(Reuters) - Canyon Bridge Capital Partners LLC, the China-backed buyout fund that agreed to acquire Lattice Semiconductor Corp (LSCC.O) in November for $1.3 billion, will submit the deal for U.S. review for the third time, people familiar with the matter said on Sunday.
The move comes as Canyon Bridge seeks to get the deal approved by the Committee on Foreign Investment in the United States (CFIUS), a government panel which reviews corporate acquisitions for potential national security risks.
The standard CFIUS review lasts for up to 75 days. Canyon Bridge submitted the deal for CFIUS review in January and refiled it in March. Refiling with CFIUS resets the clock and provides up to another 75 days for review.
Canyon Bridge has been seeking to convince CFIUS that it will run Lattice without influence from the Chinese state, the sources said. Several U.S. lawmakers expressed concerns about the deal after Reuters reported last year that Canyon Bridge is funded by cash originating from China’s central government, and also has indirect links to its space program.
Few deals have ever filed for CFIUS review three times. However, vacancies left in senior positions at several government agencies, almost five months after the inauguration of U.S. President Donald Trump, have reduced CFIUS’ capacity to review cases expeditiously, and are weighing on its decision-making ability, the sources said.
Canyon Bridge and Lattice are hoping that some key government appointments in the coming weeks, such as that of Heath Tarbert, who has been nominated as Assistant Secretary of the Treasury for international markets and development, will help resolve the impasse with CFIUS, one of the sources added.
The sources asked not to be identified because the CFIUS review process is confidential. Portland, Oregon-based Lattice declined to comment, while Canyon Bridge and a CFIUS spokesman did not immediately respond to requests for comment.
Lattice shares closed at $6.86 on Friday, about 17 percent below the $8.30 per share in cash that Lattice shareholders stand to receive if the company’s sale goes through, underscoring the uncertainty over the deal’s prospects.
Time is running out to complete the deal. Canyon Bridge’s and Lattice’s agreement has an Aug. 1 deadline for the deal to close, and the acquisition cannot be completed without CFIUS clearance. The two companies would have to negotiate an extension to the deal deadline if the CFIUS review has not been completed by then.

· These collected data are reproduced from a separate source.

(** The same on a reversed string: the bytes of the last character come in
    the opposite order. *)
Definition skip_ws_rev (s : string) : option string :=
  match s with
  | String c1 s1 =>
      let v1 := byte_val c1 in
      if (v1 =? 32) || ((9 <=? v1) && (v1 <=? 13)) then Some s1 else
      match s1 with
      | String c2 s2 =>
          let v2 := byte_val c2 in
          if (v2 =? 0xC2) && ((v1 =? 0x85) || (v1 =? 0xA0)) then Some s2 else
          match s2 with
          | String c3 s3 =>
              let v3 := byte_val c3 in
              if (v3 =? 0xE1) && (v2 =? 0x9A) && (v1 =? 0x80)
                 || (v3 =? 0xE2) && (v2 =? 0x80) &&
                    ((0x80 <=? v1) && (v1 <=? 0x8A)
                     || (v1 =? 0xA8) || (v1 =? 0xA9) || (v1 =? 0xAF))
                 || (v3 =? 0xE2) && (v2 =? 0x81) && (v1 =? 0x9F)
                 || (v3 =? 0xE3) && (v2 =? 0x80) && (v1 =? 0x80)
              then Some s3 else None
          | EmptyString => None
          end
      | EmptyString => None
      end
  | EmptyString => None
  end.

(** Repeat a skip; every step consumes a byte, so the length is enough fuel. *)
Fixpoint skip_all (skip : string -> option string) (fuel : nat) (s : string) : string :=
  match fuel with
  | O => s
  | S fuel => match skip s with Some s' => skip_all skip fuel s' | None => s end
  end.

(** [str::trim_start], [str::trim_end], [str::trim] *)
Definition trim_start (s : string) : string := skip_all skip_ws (String.length s) s.
Definition trim_end (s : string) : string :=
  rev_str (skip_all skip_ws_rev (String.length s) (rev_str s)).
Definition trim (s : string) : string := trim_end (trim_start s).

(** [s.trim_start_matches(c)], [s.trim_end_matches(c)] for a character. *)
Fixpoint trim_start_matches (c : ascii) (s : string) : string :=
  match s with
  | String d s' => if Ascii.eqb c d then trim_start_matches c s' else s
  | EmptyString => EmptyString
  end.
Definition trim_end_matches (c : ascii) (s : string) : string :=
  rev_str (trim_start_matches c (rev_str s)).

(** ** Integers in decimal *)

(** [char::to_digit(10)] on a byte. *)
Definition digit10 (c : ascii) : option Z :=
  if is_ascii_digit c then Some (byte_val c - 48) else None.

Fixpoint parse_digits (acc : Z) (s : string) : option Z :=
  match s with
  | EmptyString => Some acc
  | String c s =>
      match digit10 c with
      | Some d => parse_digits (10 * acc + d) s
      | None => None
      end
  end.

(** [s.parse::<uN>()] for the unsigned type with maximum [max]: an optional
    leading plus sign, at least one digit, and no overflow.  The running
    value only grows, so testing the final value is the per-digit test. *)
Definition parse_uint (max : Z) (s : string) : option Z :=
  let digits := match s with
                | String c r => if Ascii.eqb c "+" then r else s
                | EmptyString => s
                end in
  if is_empty digits then None
  else match parse_digits 0 digits with
       | Some n => if n <=? max then Some n else None
       | None => None
       end.

(** [s.parse::<i64>()] *)
Definition parse_i64 (s : string) : option Z :=
  match s with
  | String c digits =>
      if Ascii.eqb c "-" then
        if is_empty digits then None
        else match parse_digits 0 digits with
             | Some n => if i64_min <=? - n then Some (- n) else None
             | None => None
             end
      else parse_uint i64_max s
  | EmptyString => None
  end.

Definition parse_u8 : string -> option Z := parse_uint u8_max.
Definition parse_u16 : string -> option Z := parse_uint u16_max.

(** [format!("{n}")] for a non-negative integer. *)
Definition dec (n : Z) : string := pretty (Z.to_N n).

(** Byte-wise lexicographic order: [Ord for str]. *)
Definition str_leb (a b : string) : bool := String.leb a b.
Definition sort_strs : list string -> list string := sort str_leb.

(** ** UTF-8

    [utf8_step] reads one scalar value off a byte string, or the maximal
    ill-formed prefix that [String::from_utf8_lossy] replaces as one. *)

Definition in_range (lo hi : Z) (c : ascii) : bool := (lo <=? byte_val c) && (byte_val c <=? hi).
Definition is_cont : ascii -> bool := in_range 128 191.

(** The range of the second byte of a three- or four-byte sequence *)
Definition second_ok (c d : ascii) : bool :=
  match byte_val c with
  | 224 => in_range 160 191 d
  | 237 => in_range 128 159 d
  | 240 => in_range 144 191 d
  | 244 => in_range 128 143 d
  | _ => is_cont d
  end.

Definition utf8_step (s : string) : option (bool * string * string) :=
  match s with
  | EmptyString => None
  | String c s1 =>
      let bad n rest := Some (false, n, rest) in
      let one := String c EmptyString in
      if byte_val c <? 128 then Some (true, one, s1)
      else if in_range 194 223 c then
        match s1 with
        | String d s2 => if is_cont d then Some (true, String c (String d EmptyString), s2)
                         else bad one s1
        | EmptyString => bad one s1
        end
      else if in_range 224 244 c then
        match s1 with
        | String d s2 =>
            if negb (second_ok c d) then bad one s1
            else match s2 with
            | String e s3 =>
                if negb (is_cont e) then bad (String c (String d EmptyString)) s2
                else if byte_val c <? 240
                then Some (true, String c (String d (String e EmptyString)), s3)
                else match s3 with
                | String f s4 =>
                    if is_cont f
                    then Some (true, String c (String d (String e (String f EmptyString))), s4)
                    else bad (String c (String d (String e EmptyString))) s3
                | EmptyString => bad (String c (String d (String e EmptyString))) s3
                end
            | EmptyString => bad (String c (String d EmptyString)) s2
            end
        | EmptyString => bad one s1
        end
      else bad one s1
  end.

(** U+FFFD *)
Definition replacement : string := String (b 239) (String (b 191) (String (b 189) EmptyString)).

Fixpoint utf8_lossy_fuel (fuel : nat) (s : string) : string :=
  match fuel with
  | O => EmptyString
  | S fuel =>
      match utf8_step s with
      | None => EmptyString
      | Some (valid, chunk, rest) =>
          ((if valid then chunk else replacement) +:+ utf8_lossy_fuel fuel rest)%string
      end
  end.

(** [String::from_utf8_lossy]; each step consumes a byte at least. *)
Definition from_utf8_lossy (s : string) : string := utf8_lossy_fuel (String.length s) s.

Fixpoint utf8_valid_fuel (fuel : nat) (s : string) : bool :=
  match fuel with
  | O => true
  | S fuel =>
      match utf8_step s with
      | None => true
      | Some (valid, _, rest) => valid && utf8_valid_fuel fuel rest
      end
  end.

(** [String::from_utf8] *)
Definition from_utf8 (s : string) : option string :=
  if utf8_valid_fuel (String.length s) s then Some s else None.
(* ===== verification/Traits.v ===== *)
(** * Rows shared by the components

    The data types of [crates/core/src/traits.rs] that more than one
    component reads. *)

From Stdlib Require Import ZArith.
From stdpp Require Import base list strings gmap option.
From S2P Require Import Prelude NetworkPolicy.

Local Open Scope string_scope.

(** [TokenRecord] *)
Record TokenRecord : Type := mkTokenRecord {
  tr_token : string;
  tr_instance_id : string;
  tr_provider : string;
  tr_created_at : Z;
  tr_revoked_at : option Z;
  tr_expected_src_ip : option string
}.

(** [InstanceStatus] *)
Inductive InstanceStatus : Type := Live | Paused | Cold | Configuring | Destroyed.

#[global] Instance InstanceStatus_eq_dec : EqDecision InstanceStatus.
Proof. solve_decision. Defined.

(** [InstanceStatus::as_str] *)
Definition status_str (s : InstanceStatus) : string :=
  match s with
  | Live => "live"
  | Paused => "paused"
  | Cold => "cold"
  | Configuring => "configuring"
  | Destroyed => "destroyed"
  end.

(** [InstanceStatus::parse] *)
Definition status_parse (s : string) : option InstanceStatus :=
  if (s =? "live")%string then Some Live
  else if (s =? "paused")%string then Some Paused
  else if (s =? "cold")%string then Some Cold
  else if (s =? "configuring")%string then Some Configuring
  else if (s =? "destroyed")%string then Some Destroyed
  else None.

Lemma status_parse_str s : status_parse (status_str s) = Some s.
Proof. by destruct s. Qed.

(** [ProbeResult] *)
Inductive ProbeResult : Type :=
| Healthy
| Degraded (reason : string)
| Unreachable (reason : string).

#[global] Instance ProbeResult_eq_dec : EqDecision ProbeResult.
Proof. solve_decision. Defined.

(** [InstanceRow] *)
Record InstanceRow : Type := mkInstanceRow {
  ir_id : string;
  ir_owner_id : string;
  ir_name : string;
  ir_task : string;
  ir_cube_sandbox_id : option string;
  ir_state_generation : string;
  ir_template_id : string;
  ir_status : InstanceStatus;
  ir_bearer_token : string;
  ir_pinned : bool;
  ir_expires_at : option Z;
  ir_last_active_at : Z;
  ir_last_probe_at : option Z;
  ir_last_probe_status : option ProbeResult;
  ir_created_at : Z;
  ir_destroyed_at : option Z;
  ir_rotated_to : option string;
  ir_network_policy : NetworkPolicy;
  ir_network_policy_cidrs : list string;
  ir_models : list string;
  ir_tools : list string
}.

#[global] Instance InstanceRow_eq_dec : EqDecision InstanceRow.
Proof. solve_decision. Defined.

(** [ListFilter] *)
Record ListFilter : Type := mkListFilter {
  lf_status : option InstanceStatus;
  lf_include_destroyed : bool
}.

(** [SnapshotKind], its [as_str] and [parse] *)
Inductive SnapshotKind : Type := Auto | Manual | Backup.

#[global] Instance SnapshotKind_eq_dec : EqDecision SnapshotKind.
Proof. solve_decision. Defined.

Definition snapshot_kind_str (k : SnapshotKind) : string :=
  match k with Auto => "auto" | Manual => "manual" | Backup => "backup" end.
Definition snapshot_kind_parse (s : string) : option SnapshotKind :=
  if (s =? "auto")%string then Some Auto
  else if (s =? "manual")%string then Some Manual
  else if (s =? "backup")%string then Some Backup
  else None.

(** [SnapshotRow] *)
Record SnapshotRow : Type := mkSnapshot {
  sn_id : string;
  sn_owner_id : string;
  sn_source_instance_id : string;
  sn_parent_snapshot_id : option string;
  sn_kind : SnapshotKind;
  sn_path : string;
  sn_host_ip : string;
  sn_remote_uri : option string;
  sn_size_bytes : option Z;
  sn_created_at : Z;
  sn_deleted_at : option Z;
  sn_content_hash : option string
}.
(** [handle_http] *)
Definition handle_http (req : Request) (source_ip : IpAddr)
    (store : option (gmap Z SandboxPolicy)) : Outcome :=
  match from_absolute_uri (req_uri req) with
  | Err _ => reply 400 "bad request"
  | Ok dest =>
      match resolve_authorized lookup_host dest source_ip store with
      | Err (Denied _) => reply 403 "egress denied"
      | Err (Gateway _) => reply 502 "bad gateway"
      | Ok [] => mkOutcome [] None Panic
      | Ok (addr :: _) =>
          if negb (connect addr)
          then mkOutcome [addr] None (TextResponse 502 "bad gateway")
          else
            let req := mkRequest (req_http11 req) (req_is_connect req) (req_uri req)
                         (strip_hop_headers to_str header_name (req_headers req)) in
            match rewrite_to_origin_form req dest with
            | None => mkOutcome [addr] None (TextResponse 400 "bad request")
            | Some req =>
                if negb (handshake addr)
                then mkOutcome [addr] None (TextResponse 502 "bad gateway")
                else match send_request req with
                     | Some (status, hs) =>
                         mkOutcome [addr] (Some req)
                           (Forwarded status (strip_hop_headers to_str header_name hs))
                     | None =>
                         mkOutcome [addr] (Some req) (TextResponse 502 "bad gateway")
                     end
            end
      end
  end.
(* ===== verification/InstanceSqlite.v ===== *)
(** * The SQLite instance store

    Models [crates/core/src/db/sqlite/instances.rs]: the row codec (a row
    against the text columns it is kept in, its bearer sealed), one function
    per method over the table of columns, and the proof that the store
    implements the contract of [InstanceStore]. *)

From Stdlib Require Import ZArith Ascii Lia.
From stdpp Require Import base list strings gmap option.
From S2P Require Import Prelude RustStr Codec Store NetworkPolicy Traits Envelope LlmPolicy InstanceStore.

Local Open Scope string_scope.
Local Open Scope list_scope.
Local Open Scope Z_scope.

(** ** The row codec *)

(** [csv_to_vec], [vec_to_csv] *)
Definition csv_to_vec (s : string) : list string :=
  if is_empty s then []
  else filter (fun p => is_empty p = false) (map trim (split "," s)).
Definition vec_to_csv (v : list string) : string := join "," v.

(** [decode_policy] *)
Definition decode_policy (kind entries_csv cidrs_csv : string) : NetworkPolicy * list string :=
  let entries := csv_to_vec entries_csv in
  let policy :=
    if (kind =? "airgap")%string then Airgap
    else if (kind =? "allowlist")%string then Allowlist entries
    else if (kind =? "denylist")%string then Denylist entries
    else if (kind =? "open")%string then Open
    else NoLocalNet in
  (policy, csv_to_vec cidrs_csv).

(** The columns of [instances] *)
Record InstanceColumns : Type := mkColumns {
  co_id : string;
  co_owner_id : string;
  co_name : string;
  co_task : string;
  co_cube_sandbox_id : option string;
  co_state_generation : string;
  co_template_id : string;
  co_status : string;
  co_bearer_token : string;
  co_pinned : Z;
  co_expires_at : option Z;
  co_last_active_at : Z;
  co_last_probe_at : option Z;
  co_last_probe_status : option string;
  co_created_at : Z;
  co_destroyed_at : option Z;
  co_rotated_to : option string;
  co_policy_kind : string;
  co_policy_entries : string;
  co_policy_cidrs : string;
  co_models : string;
  co_tools : string
}.

Abbreviation InstanceTable := (list InstanceColumns).

(** serde_json on the JSON columns *)
Class RowCodec : Type := {
  probe_to_string : ProbeResult -> result string string;
  probe_from_str : string -> result string ProbeResult;
  strs_to_string : list string -> result string string;
  strs_from_str : string -> result string (list string)
}.
Class RowCodecOk (c : RowCodec) : Prop := {
  probe_round_trip : forall p, exists s, probe_to_string p = Ok s /\ probe_from_str s = Ok p;
  strs_round_trip : forall l, exists s, strs_to_string l = Ok s /\ strs_from_str s = Ok l
}.

(** [instance_bearer_context] *)
Definition instance_bearer_context (id owner_id : string) : KmsContext :=
  mkContext RuntimeToken (Some owner_id) (Some id) (Some "instance_bearer").

Section codec.
Context {codec : EnvelopeCodec} {rc : RowCodec}.
(** [cipher] and [ciphers] of [SqlxInstanceStore] *)
Context (cipher : EnvelopeCipher) (ciphers : option CipherDirectory).

(** [seal_bearer] *)
Definition seal_bearer (sr : SealRun) (id owner_id bearer : string) : result StoreError string :=
  match ciphers with
  | Some dir =>
      map_err (fun _ => Io "seal instance bearer")
        (seal_context_as_string (dir := dir) sr (instance_bearer_context id owner_id) bearer)
  | None =>
      sealed ← map_err (fun _ => Io "seal instance bearer")
                 (cipher_seal cipher (sr_entropy sr) bearer);
      ok_or (Malformed "sealed instance bearer was not utf-8") (from_utf8 sealed)
  end.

In a further sign of strains in the CFIUS system, U.S. electronics maker Inseego Corp (INSG.O) said earlier this month it had scrapped a $50-million deal, clinched last September, to sell its MiFi mobile hotspot business to Chinese smartphone maker TCL Industries Holdings, citing “delays and uncertainty in securing (CFIUS) approval.” Like Canyon Bridge is about to do, TCL had refiled for CFIUS review twice.
Proponents of U.S. openness to foreign investment fret that CFIUS may become a tool of economic protectionism as a result of Trump’s “America first” policy agenda. However, it is not yet clear what broader stance CFIUS will take towards Chinese acquirers under Trump, who has criticized Chinese trade practices but is also looking for Chinese cooperation in tackling North Korea’s nuclear ambitions.
“There are some technical issues and some technical changes that we are working on legislative fixes for CFIUS, but I would say fundamentally we want to keep CFIUS as a national security review, and we want to deal with economic issues separately,” U.S. Treasury Secretary Steven Mnuchin said at forum on China in Washington, D.C. earlier this month.
The semiconductor industry has long been seen as one of the most sensitive sectors from a U.S. national security perspective, because it provides chips for a plethora of applications and devices, from smartphones and satellites to missiles and power grids.
Lattice, whose chips are used in smartphones, laptops and televisions, has said it does not design or manufacture military-grade products, and that its small sales to the military pertain to general-purpose parts without advanced applications. It has also stressed that it does not have any factories that can be compromised, because all of its manufacturing is outsourced.
To help launch Canyon Bridge as a U.S.-based fund, its founder Benjamin Chow last year tapped Cypress Semiconductor Corp (CY.O) executive chairman Ray Bingham as his partner. Bingham now faces a shareholder campaign to remove him from the board of Cypress over potential conflicts of interest associated with his participation in Canyon Bridge, which he has denied.
Another important test case for China’s ability to acquire U.S. semiconductor companies will be Xcerra Corp (XCRA.O). China-based semiconductor investment fund Unic Capital Management agreed to acquire Xcerra Corp for $580 million in cash in April.
Norwood, Massachusetts-based Xcerra does not make chips like Lattice, but designs and manufactures equipment to test semiconductors and circuit boards. Were CFIUS to block the deal, it would illustrate how high the U.S. regulatory bar is for Chinese acquirers.